→ Assigned task
Of all the lines in the material, tally those containing the string "truthy", and report nothing but the total.

┌────────

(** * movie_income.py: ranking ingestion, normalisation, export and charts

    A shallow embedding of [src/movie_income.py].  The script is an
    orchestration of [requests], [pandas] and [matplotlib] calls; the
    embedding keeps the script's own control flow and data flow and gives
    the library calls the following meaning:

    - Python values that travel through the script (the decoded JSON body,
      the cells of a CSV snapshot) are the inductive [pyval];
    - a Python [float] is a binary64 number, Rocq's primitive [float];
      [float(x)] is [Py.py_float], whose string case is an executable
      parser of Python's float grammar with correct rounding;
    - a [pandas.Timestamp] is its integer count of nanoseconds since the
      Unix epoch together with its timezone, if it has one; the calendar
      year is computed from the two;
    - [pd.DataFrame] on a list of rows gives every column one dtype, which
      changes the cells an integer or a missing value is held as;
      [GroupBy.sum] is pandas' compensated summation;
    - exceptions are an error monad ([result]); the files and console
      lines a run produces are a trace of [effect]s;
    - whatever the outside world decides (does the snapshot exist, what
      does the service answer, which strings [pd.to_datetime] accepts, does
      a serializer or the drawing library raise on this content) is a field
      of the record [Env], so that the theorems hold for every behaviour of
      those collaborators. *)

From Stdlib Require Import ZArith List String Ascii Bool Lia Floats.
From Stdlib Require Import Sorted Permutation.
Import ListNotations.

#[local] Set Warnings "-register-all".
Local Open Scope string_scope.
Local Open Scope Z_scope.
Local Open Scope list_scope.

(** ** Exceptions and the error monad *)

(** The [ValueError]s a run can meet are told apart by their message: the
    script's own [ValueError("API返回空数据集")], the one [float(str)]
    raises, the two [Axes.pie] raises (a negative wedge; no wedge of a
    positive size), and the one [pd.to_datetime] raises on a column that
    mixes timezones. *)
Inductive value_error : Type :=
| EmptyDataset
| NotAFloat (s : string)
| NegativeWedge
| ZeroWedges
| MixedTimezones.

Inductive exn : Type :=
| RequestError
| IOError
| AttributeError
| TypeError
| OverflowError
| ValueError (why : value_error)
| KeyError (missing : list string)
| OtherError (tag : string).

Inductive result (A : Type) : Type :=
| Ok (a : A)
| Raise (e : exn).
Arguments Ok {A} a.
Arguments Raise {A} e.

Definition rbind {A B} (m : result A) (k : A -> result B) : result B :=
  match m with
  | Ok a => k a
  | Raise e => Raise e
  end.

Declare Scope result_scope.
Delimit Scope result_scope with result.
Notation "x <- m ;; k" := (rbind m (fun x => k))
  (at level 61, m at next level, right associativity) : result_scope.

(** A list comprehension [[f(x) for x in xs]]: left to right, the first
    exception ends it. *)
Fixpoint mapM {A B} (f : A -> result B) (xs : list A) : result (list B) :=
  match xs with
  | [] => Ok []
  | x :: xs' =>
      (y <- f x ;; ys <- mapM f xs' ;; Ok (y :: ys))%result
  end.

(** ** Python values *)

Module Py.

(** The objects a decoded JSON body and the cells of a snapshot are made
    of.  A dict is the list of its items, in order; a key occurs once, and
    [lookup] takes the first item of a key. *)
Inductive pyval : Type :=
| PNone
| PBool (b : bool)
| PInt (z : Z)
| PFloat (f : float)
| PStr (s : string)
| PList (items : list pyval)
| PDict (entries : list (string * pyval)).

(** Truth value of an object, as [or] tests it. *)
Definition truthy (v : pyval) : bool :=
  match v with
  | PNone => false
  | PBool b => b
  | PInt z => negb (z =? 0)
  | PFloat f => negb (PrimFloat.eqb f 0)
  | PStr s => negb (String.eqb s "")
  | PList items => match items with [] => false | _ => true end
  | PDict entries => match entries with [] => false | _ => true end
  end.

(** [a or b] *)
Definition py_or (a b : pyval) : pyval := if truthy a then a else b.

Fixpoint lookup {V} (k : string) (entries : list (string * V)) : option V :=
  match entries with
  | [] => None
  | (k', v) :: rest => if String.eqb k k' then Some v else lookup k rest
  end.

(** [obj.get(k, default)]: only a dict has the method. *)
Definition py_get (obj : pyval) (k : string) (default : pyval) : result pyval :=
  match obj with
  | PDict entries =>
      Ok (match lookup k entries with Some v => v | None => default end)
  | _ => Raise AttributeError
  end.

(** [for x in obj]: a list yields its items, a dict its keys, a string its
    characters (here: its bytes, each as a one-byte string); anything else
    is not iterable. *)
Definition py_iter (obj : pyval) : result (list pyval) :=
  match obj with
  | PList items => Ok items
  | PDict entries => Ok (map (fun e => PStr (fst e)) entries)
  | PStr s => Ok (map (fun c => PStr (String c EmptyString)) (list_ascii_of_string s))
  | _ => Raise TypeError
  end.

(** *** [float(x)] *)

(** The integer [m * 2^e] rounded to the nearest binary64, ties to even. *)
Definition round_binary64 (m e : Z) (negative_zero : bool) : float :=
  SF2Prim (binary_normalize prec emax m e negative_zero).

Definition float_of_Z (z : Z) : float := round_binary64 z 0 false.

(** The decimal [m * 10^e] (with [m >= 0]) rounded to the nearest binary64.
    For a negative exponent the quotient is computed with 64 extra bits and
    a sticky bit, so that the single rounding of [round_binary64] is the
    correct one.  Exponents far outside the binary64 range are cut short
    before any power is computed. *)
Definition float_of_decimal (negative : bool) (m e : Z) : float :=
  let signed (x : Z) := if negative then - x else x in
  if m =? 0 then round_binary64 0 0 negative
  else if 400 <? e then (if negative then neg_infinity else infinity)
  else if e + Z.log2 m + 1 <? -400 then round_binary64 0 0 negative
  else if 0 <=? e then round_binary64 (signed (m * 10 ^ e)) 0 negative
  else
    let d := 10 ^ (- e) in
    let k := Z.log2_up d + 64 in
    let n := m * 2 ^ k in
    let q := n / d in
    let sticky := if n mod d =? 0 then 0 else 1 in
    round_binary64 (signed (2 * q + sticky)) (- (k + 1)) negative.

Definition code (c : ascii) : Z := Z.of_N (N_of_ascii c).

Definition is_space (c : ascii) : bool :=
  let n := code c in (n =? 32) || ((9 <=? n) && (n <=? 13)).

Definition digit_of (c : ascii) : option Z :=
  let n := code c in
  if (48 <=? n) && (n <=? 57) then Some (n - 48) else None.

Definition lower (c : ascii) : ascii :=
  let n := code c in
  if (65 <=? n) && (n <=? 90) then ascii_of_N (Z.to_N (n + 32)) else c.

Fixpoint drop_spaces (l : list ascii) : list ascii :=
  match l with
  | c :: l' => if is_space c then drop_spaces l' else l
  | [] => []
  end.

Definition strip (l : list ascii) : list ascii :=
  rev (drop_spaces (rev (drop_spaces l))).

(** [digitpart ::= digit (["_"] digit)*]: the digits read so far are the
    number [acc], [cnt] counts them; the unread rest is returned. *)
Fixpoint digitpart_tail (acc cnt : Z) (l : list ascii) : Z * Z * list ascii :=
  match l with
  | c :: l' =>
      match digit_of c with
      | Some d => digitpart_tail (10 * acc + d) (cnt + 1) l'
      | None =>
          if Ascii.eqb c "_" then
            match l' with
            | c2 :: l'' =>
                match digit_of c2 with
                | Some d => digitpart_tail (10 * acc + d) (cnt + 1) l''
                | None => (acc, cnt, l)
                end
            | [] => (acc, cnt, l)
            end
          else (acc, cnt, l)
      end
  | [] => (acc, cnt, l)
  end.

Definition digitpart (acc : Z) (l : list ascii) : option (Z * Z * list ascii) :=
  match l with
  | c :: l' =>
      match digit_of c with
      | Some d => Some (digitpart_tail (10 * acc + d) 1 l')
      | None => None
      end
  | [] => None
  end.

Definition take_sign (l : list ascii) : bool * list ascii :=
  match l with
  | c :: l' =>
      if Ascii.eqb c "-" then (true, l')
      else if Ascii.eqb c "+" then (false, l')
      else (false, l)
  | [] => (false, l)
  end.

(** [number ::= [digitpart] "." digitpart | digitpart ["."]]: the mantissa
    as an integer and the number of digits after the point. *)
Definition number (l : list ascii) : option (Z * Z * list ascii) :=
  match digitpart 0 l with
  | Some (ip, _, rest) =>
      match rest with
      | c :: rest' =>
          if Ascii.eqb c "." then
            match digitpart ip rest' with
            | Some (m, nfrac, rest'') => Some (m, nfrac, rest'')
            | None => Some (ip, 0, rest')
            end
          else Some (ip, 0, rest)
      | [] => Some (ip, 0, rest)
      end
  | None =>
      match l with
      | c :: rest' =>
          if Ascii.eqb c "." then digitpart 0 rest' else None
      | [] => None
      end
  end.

└────────

→ Answer to the problem
2